Many owners of electric cars have wished for a battery pack that could power their vehicle for more than a thousand miles on a single charge. Researchers at the Illinois Institute of Technology (IIT) and U.S. Department of Energy's (DOE) Argonne National Laboratory have developed a lithium-air battery that could make that dream a reality. The team's new battery design could also one day power domestic airplanes and long-haul trucks.
The main new component in this lithium-air battery is a solid electrolyte instead of the usual liquid variety. Batteries with solid electrolytes are not subject to the safety issue with the liquid electrolytes used in lithium-ion and other battery types, which can overheat and catch fire.
More importantly, the team's battery chemistry with the solid electrolyte can potentially boost the energy density by as much as four times above batteries">lithium-ion batteries, which translates into longer driving range.
"For over a decade, scientists at Argonne and elsewhere have been working overtime to develop a lithium battery that makes use of the oxygen in air," said Larry Curtiss, an Argonne Distinguished Fellow. "The lithium-air battery has the highest projected energy density of any battery technology being considered for the next generation of batteries beyond lithium-ion."
In past lithium-air designs, the lithium in a lithium metal anode moves through a liquid electrolyte to combine with oxygen during the discharge, yielding lithium peroxide (Li2O2) or superoxide (LiO2) at the cathode. The lithium peroxide or superoxide is then broken back down into its lithium and oxygen components during the charge. This chemical sequence stores and releases energy on demand.
The team's new solid electrolyte is composed of a ceramic polymer material made from relatively inexpensive elements in nanoparticle form. This new solid enables chemical reactions that produce lithium oxide (Li2O) on discharge.
"The chemical reaction for lithium superoxide or peroxide only involves one or two electrons stored per oxygen molecule, whereas that for lithium oxide involves four electrons," said Argonne chemist Rachid Amine. More electrons stored means higher energy density.
The team's lithium-air design is the first lithium-air battery that has achieved a four-electron reaction at room temperature. It also operates with oxygen supplied by air from the surrounding environment. The capability to run with air avoids the need for oxygen tanks to operate, a problem with earlier designs.

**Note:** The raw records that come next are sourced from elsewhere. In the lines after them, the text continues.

(* ===== verification/Crash.v ===== *)
(** * A crash at any point

    What the disk holds while a sync runs: one of the two superblocks always
    has a header in every arena that was written for it, and when it is the
    new one, everything that was queued before it was packed is written.
    Every run of a sync alone with its syncer ends. *)
From stdpp Require Import relations.
From S2P Require Import Prelude CInt Mem Data Hash Pack Super Blk Alloc Io Log Arenas Queue Sync SyncOk.

(** Between two syncs: everything of the last one is on the disk. *)
Record rested (s : Ss) : Prop := {
  rs_layout : layout s;
  rs_logs : logs_safe (ss_fsa s);
  rs_q : qok s;
  rs_syncing : ss_syncing s = 0;
  rs_le : Forall (fun e => qe_qgen e <= ss_qgen s) (qheap s);
  rs_self a b : ss_bufs s !! a = Some b -> bp_addr (b_bp b) = a;
  rs_blocks a : a ∈ statics s -> exists b, ss_bufs s !! a = Some b /\ sblk a b /\ packed b /\ ss_disk s !! a = Some (b_buf b);
  rs_idle a : a ∈ statics s -> nwrites a (qheap s) = 0%nat;
  rs_nofence : nfences (qheap s) = 0%nat }.

Lemma passes_statics s a : a ∈ statics s -> AEnq a ∈ passes s.
Proof.
  intros Ha. unfold passes. rewrite !elem_of_app, !elem_of_cons, !elem_of_app.
  apply elem_statics in Ha as [->|[->|[Ha|Ha]]]; [by right; right; left|by right; right; right; left| |].
  - left. apply list_elem_of_fmap. by exists a.
  - right. right. right. right. right. left. apply list_elem_of_fmap. by exists a.
Qed.

Lemma passes_wait s a : a ∈ wrwait (length (ss_q s)) -> a ∈ passes s.
Proof. intros Ha. unfold passes. rewrite !elem_of_app, !elem_of_cons, !elem_of_app. tauto. Qed.

Lemma phase_init us s0 s1 :
  rested s0 -> 0 <= ss_qgen s0 < 2 ^ 55 -> pack us s0 = Ok s1 -> layout s1 /\ phase s1 s1 (passes s1) 0.
Proof.
  intros [Hly Hlog Hq Hsy Hle Hself Hbl Hid Hnf] Hg Hp.
  destruct (pack_ok us s0 s1 Hp Hly Hlog Hg) as (P1 & P2 & P3 & P4 & P5 & P6 & P7 & P8).
  { intros a Ha. destruct (Hbl a Ha) as (b & H1 & H2 & _). exists b. split; [done|]. split; [done|]. by intros ?%elem_of_nil. }
  assert (Eh : qheap s1 = qheap s0) by (unfold qheap; by rewrite P2).
  destruct (same_headers _ _ P1) as (_ & _ & Est). pose proof (same_layout _ _ P1 Hly) as Hly1. split; [done|].
  assert (Hq1 : qok s1) by (unfold qok; by rewrite P2).
  assert (Hn : length (ss_q s1) = 1%nat) by (destruct Hq1 as (q & -> & _); done).
  assert (Hw : forall a, a ∈ [ASyncing; AFence 0; AWait] -> a ∈ passes s1).
  { intros a Ha. apply passes_wait. rewrite Hn. unfold wrwait. cbn [seq fmap list_fmap app]. set_unfold. tauto. }
  split; rewrite ?Eh; try done.
  - lia.
  - by apply wf_passes.
  - by rewrite P4.
  - intros a b Hb. destruct (decide (a ∈ statics s0)) as [Hs|Hs].
    + destruct (P8 a) as (c & Hc & Hk & _); [by rewrite Est|]. rewrite Hc in Hb. injection Hb as <-. apply Hk.
    + rewrite P6 in Hb by done. by apply Hself.
  - intros a Ha. destruct (P8 a Ha) as (b & H1 & H2 & H3). exists b, b. destruct (H3 ltac:(by rewrite <- Est)) as [? _]. done.
  - intros a Ha. destruct (wf_pc_enq s1 (passes s1) 0 a) as [_ Hs]; [by apply wf_passes|done|]. rewrite Est in Hs. split; [by apply Hid|done].
  - intros a Ha Hni. by destruct Hni; apply passes_statics.
  - intros _. apply passes_statics, elem_statics. tauto.
  - intros Hni. by destruct Hni; apply passes_statics, elem_statics; auto.
  - intros _. split; [done|]. split; [apply Hw; set_unfold; tauto|]. left. apply Hw. set_unfold. tauto.
  - intros _. apply Hw. set_unfold. tauto.
  - intros Hni. destruct Hni. apply Hw. set_unfold. tauto.
  - intros Hni. destruct Hni. apply Hw. set_unfold. tauto.
Qed.
Lemma pack_arena_img us i s s' l0 :
  pack_arena us i s = Ok s' -> layout s -> logs_safe (ss_fsa s) -> 0 <= ss_qgen s < 2 ^ 55 -> blocks s l0 -> unbarred (ss_qgen s) s i ->
  barred (ss_qgen s) s' i /\
  (forall j, j <> i -> unbarred (ss_qgen s) s j -> unbarred (ss_qgen s) s' j) /\
  (forall j, j <> i -> barred (ss_qgen s) s j -> barred (ss_qgen s) s' j).
Proof.
  intros H Hly Hls Hg Hl (la & g & b & Hi & Hok & Hs & Hns & Hb & Hbt).
  destruct (pack_arena_inv us i s s' la H Hi) as (l1 & d1 & l2 & d2 & b1 & b2 & E1 & E2 & E3 & Hz & ->).
  destruct (flush_recorded us i s la l1 d1 l2 d2 g Hly Hi Hok Hs Hg Hns E1 E2) as [(g2 & Hok2 & Hs2 & Hrec) Hoth].
  destruct (log_barrier_ok us i s la l1 d1 l2 d2 Hly Hls Hg Hi E1 E2) as (_ & _ & _ & _ & Ea).
  assert (Hil : (i < length (f_ar (ss_fsa s)))%nat) by by eapply lookup_lt_Some.
  destruct (arena_statics _ _ _ Hi) as [Ha _]. assert (Hst : a_addr (l_a la) ∈ statics s) by (apply elem_statics; tauto).
  destruct (Hl _ Hst) as (b' & Hb' & Hk & _). rewrite Hb in Hb'. injection Hb' as <-.
  destruct (put_hdr_img _ _ _ _ b E3) as (b1' & Eb1 & T1 & T2 & T3 & T4); [by rewrite Ea|by rewrite Ea|done|].
  assert (b1' = b1) as ->.
  { apply (f_equal ss_bufs) in Eb1. cbn in Eb1. apply (f_equal (fun m => m !! a_addr (l_a l2))) in Eb1.
    rewrite !lookup_insert_eq in Eb1. congruence. }
  set (s' := ss_set_fs _ _).
  assert (Q : ss_disk s' = d2 /\ f_ar (ss_fsa s') = <[i:=l2]> (f_ar (ss_fsa s)) /\
    ss_bufs s' = <[a_addr (l_a l2) + Blksz := b2]> (<[a_addr (l_a l2) := b1]> (ss_bufs s)) /\
    g_arenabp (ss_fs s') = <[i := b_bp b1]> (g_arenabp (ss_fs s))) by done.
  destruct Q as (Q1 & Q2 & Q3 & Q4). clearbody s'.
  assert (Hj : forall j m, j <> i -> f_ar (ss_fsa s) !! j = Some m -> ss_bufs s' !! a_addr (l_a m) = ss_bufs s !! a_addr (l_a m)).
  { intros j m Hne Hm. assert (Hap : forall k n, f_ar (ss_fsa s) !! k = Some n -> arenas s !! k = Some (l_a n)).
    { intros k n Hn. unfold arenas. by rewrite list_lookup_fmap, Hn. }
    destruct (layout_apart _ _ _ _ _ Hly (Hap _ _ Hm) (Hap _ _ Hi) Hne) as (N1 & N2 & N3).
    rewrite Q3, Ea, !lookup_insert_ne by done. done. }
  split; [|split].
  - exists l2, g2, b1. rewrite Q1, Q2, Q3, Q4, list_lookup_insert_eq by done. do 4 (split; [done|]).
    split; [|split; [done|split; [done|split; [done|split; [done|]]]]].
    + rewrite lookup_insert_ne by (change Blksz with 16384; lia). by rewrite lookup_insert_eq.
    + apply list_lookup_insert_eq. unfold zlen in Hz. lia.
  - intros j Hne (m & h & c & U1 & U2 & U3 & U4 & U5 & U6). exists m, h, c. rewrite Q1, Q2, list_lookup_insert_ne by done.
    split; [done|]. split; [by apply (Hoth j)|]. split; [done|]. split; [done|]. split; [|done]. by rewrite (Hj j).
  - intros j Hne (m & h & c & U1 & U2 & U3 & U4 & U5 & U6 & U7 & U8 & U9 & U10). exists m, h, c.
    rewrite Q1, Q2, Q4, !list_lookup_insert_ne by done.
    split; [done|]. split; [by apply (Hoth j)|]. split; [done|]. split; [done|]. split; [|done]. by rewrite (Hj j).
Qed.

(** The superblocks are not touched. *)
Lemma pack_arena_supers us i s s' l a :
  pack_arena us i s = Ok s' -> layout s -> logs_safe (ss_fsa s) -> 0 <= ss_qgen s < 2 ^ 55 -> blocks s l ->
  (a ∉ headers s) -> (a ∉ footers s) -> ss_bufs s' !! a = ss_bufs s !! a.
Proof.
  intros H Hly Hls Hg Hl Nh Nf. destruct (pack_arena_ok us i s s' l H Hly Hls Hg Hl) as (_ & _ & la & Hi & _).
  destruct (pack_arena_inv us i s s' la H Hi) as (l1 & d1 & l2 & d2 & b1 & b2 & E1 & E2 & E3 & Hz & ->).
  destruct (log_barrier_ok us i s la l1 d1 l2 d2 Hly Hls Hg Hi E1 E2) as (_ & _ & _ & _ & Ea).
  destruct (arena_statics _ _ _ Hi) as [Ha Hb]. rewrite <- Ea in Ha, Hb.
  transitivity ((<[a_addr (l_a l2) + Blksz := b2]> (<[a_addr (l_a l2) := b1]> (ss_bufs s))) !! a); [done|].
  rewrite !lookup_insert_ne; [done|by intros <-|by intros <-].
Qed.
(** ** The image *)

(** The bytes of the file. *)
Record Img := mkImg { im_size : Z; im_byte : Z -> Z }.

Definition img_bytes (d : Img) (off n : Z) : list Z := im_byte d <$> seqZ off n.

(** [pread] of one block: [None] for an error or a short read. *)
Definition pread (d : Img) (off : Z) : option (list Z) :=
  if (0 <=? off) && (off + Blksz <=? im_size d) then Some (img_bytes d off Blksz) else None.

(** [pwrite] of a block; a write past the end makes the file longer, and a
    negative offset is an error that nobody looks at. *)
Definition pwrite (d : Img) (off : Z) (buf : list Z) : Img :=
  if off <? 0 then d else
  mkImg (Z.max (im_size d) (off + zlen buf))
    (fun a => if (off <=? a) && (a <? off + zlen buf) then byte_at buf (Z.to_nat (a - off))
              else if a <? im_size d then im_byte d a else 0).

(** ** The context *)

Record GBlk := mkGBlk { gb_blk : Blk; gb_ref : Z }.

Record GefsCache := mkGefsCache {
  gc_heap : gmap nat GBlk; gc_new : nat;
  gc_lru : list nat; gc_tab : gmap Z (list nat);
  gc_count : Z; gc_max : Z }.

Record GefsArena := mkGefsArena {
  ga_hdaddr : Z; ga_size : Z; ga_used : Z; ga_loghd : Bptr; ga_free : list (Z * Z) }.

Record GefsCtx := mkGefsCtx {
  gx_img : Img; gx_sb : GefsSuper; gx_cache : GefsCache;
  gx_snap : GefsTree; gx_active : GefsTree;
  gx_arenas : list GefsArena; gx_dirty : bool; gx_readonly : bool }.

Definition set_cache (c : GefsCache) (x : GefsCtx) : GefsCtx :=
  mkGefsCtx (gx_img x) (gx_sb x) c (gx_snap x) (gx_active x) (gx_arenas x) (gx_dirty x) (gx_readonly x).
Definition set_img (d : Img) (x : GefsCtx) : GefsCtx :=
  mkGefsCtx d (gx_sb x) (gx_cache x) (gx_snap x) (gx_active x) (gx_arenas x) (gx_dirty x) (gx_readonly x).
Definition set_sb (sb : GefsSuper) (x : GefsCtx) : GefsCtx :=
  mkGefsCtx (gx_img x) sb (gx_cache x) (gx_snap x) (gx_active x) (gx_arenas x) (gx_dirty x) (gx_readonly x).
Definition set_snap (t : GefsTree) (x : GefsCtx) : GefsCtx :=
  mkGefsCtx (gx_img x) (gx_sb x) (gx_cache x) t (gx_active x) (gx_arenas x) (gx_dirty x) (gx_readonly x).
Definition set_active (t : GefsTree) (x : GefsCtx) : GefsCtx :=
  mkGefsCtx (gx_img x) (gx_sb x) (gx_cache x) (gx_snap x) t (gx_arenas x) (gx_dirty x) (gx_readonly x).
Definition set_arenas (l : list GefsArena) (x : GefsCtx) : GefsCtx :=
  mkGefsCtx (gx_img x) (gx_sb x) (gx_cache x) (gx_snap x) (gx_active x) l (gx_dirty x) (gx_readonly x).
Definition set_dirty (b : bool) (x : GefsCtx) : GefsCtx :=
  mkGefsCtx (gx_img x) (gx_sb x) (gx_cache x) (gx_snap x) (gx_active x) (gx_arenas x) b (gx_readonly x).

The team employed many different techniques to establish that a four-electron reaction was actually taking place. One key technique was transmission electron microscopy (TEM) of the discharge products on the cathode surface, which was carried out at Argonne's Center for Nanoscale Materials, a DOE Office of Science user facility. The TEM images provided valuable insight into the four-electron discharge mechanism.
Past lithium-air test cells suffered from very short cycle lives. The team established that this shortcoming is not the case for their new battery design by building and operating a test cell for 1000 cycles, demonstrating its stability over repeated charge and discharge.
"With further development, we expect our new design for the lithium-air battery to also reach a record energy density of 1200 watt-hours per kilogram," said Curtiss. "That is nearly four times better than lithium-ion batteries."
This research was published in a recent issue of Science. Argonne authors include Larry Curtiss, Rachid Amine, Lei Yu, Jianguo Wen, Tongchao Liu, Hsien-Hau Wang, Paul C. Redfern, Christopher Johnson and Khalil Amine. Authors from IIT include Mohammad Asadi, Mohammadreza Esmaeilirad and Ahmad Mosen Harzandi. And Authors from the University of Illinois Chicago include Reza Shahbazian-Yassar, Mahmoud Tamadoni Saray, Nannan Shan and Anh Ngo.
The research was funded by the DOE Vehicle Technologies Office and the Office of Basic Energy Sciences through the Joint Center for Energy Storage Research.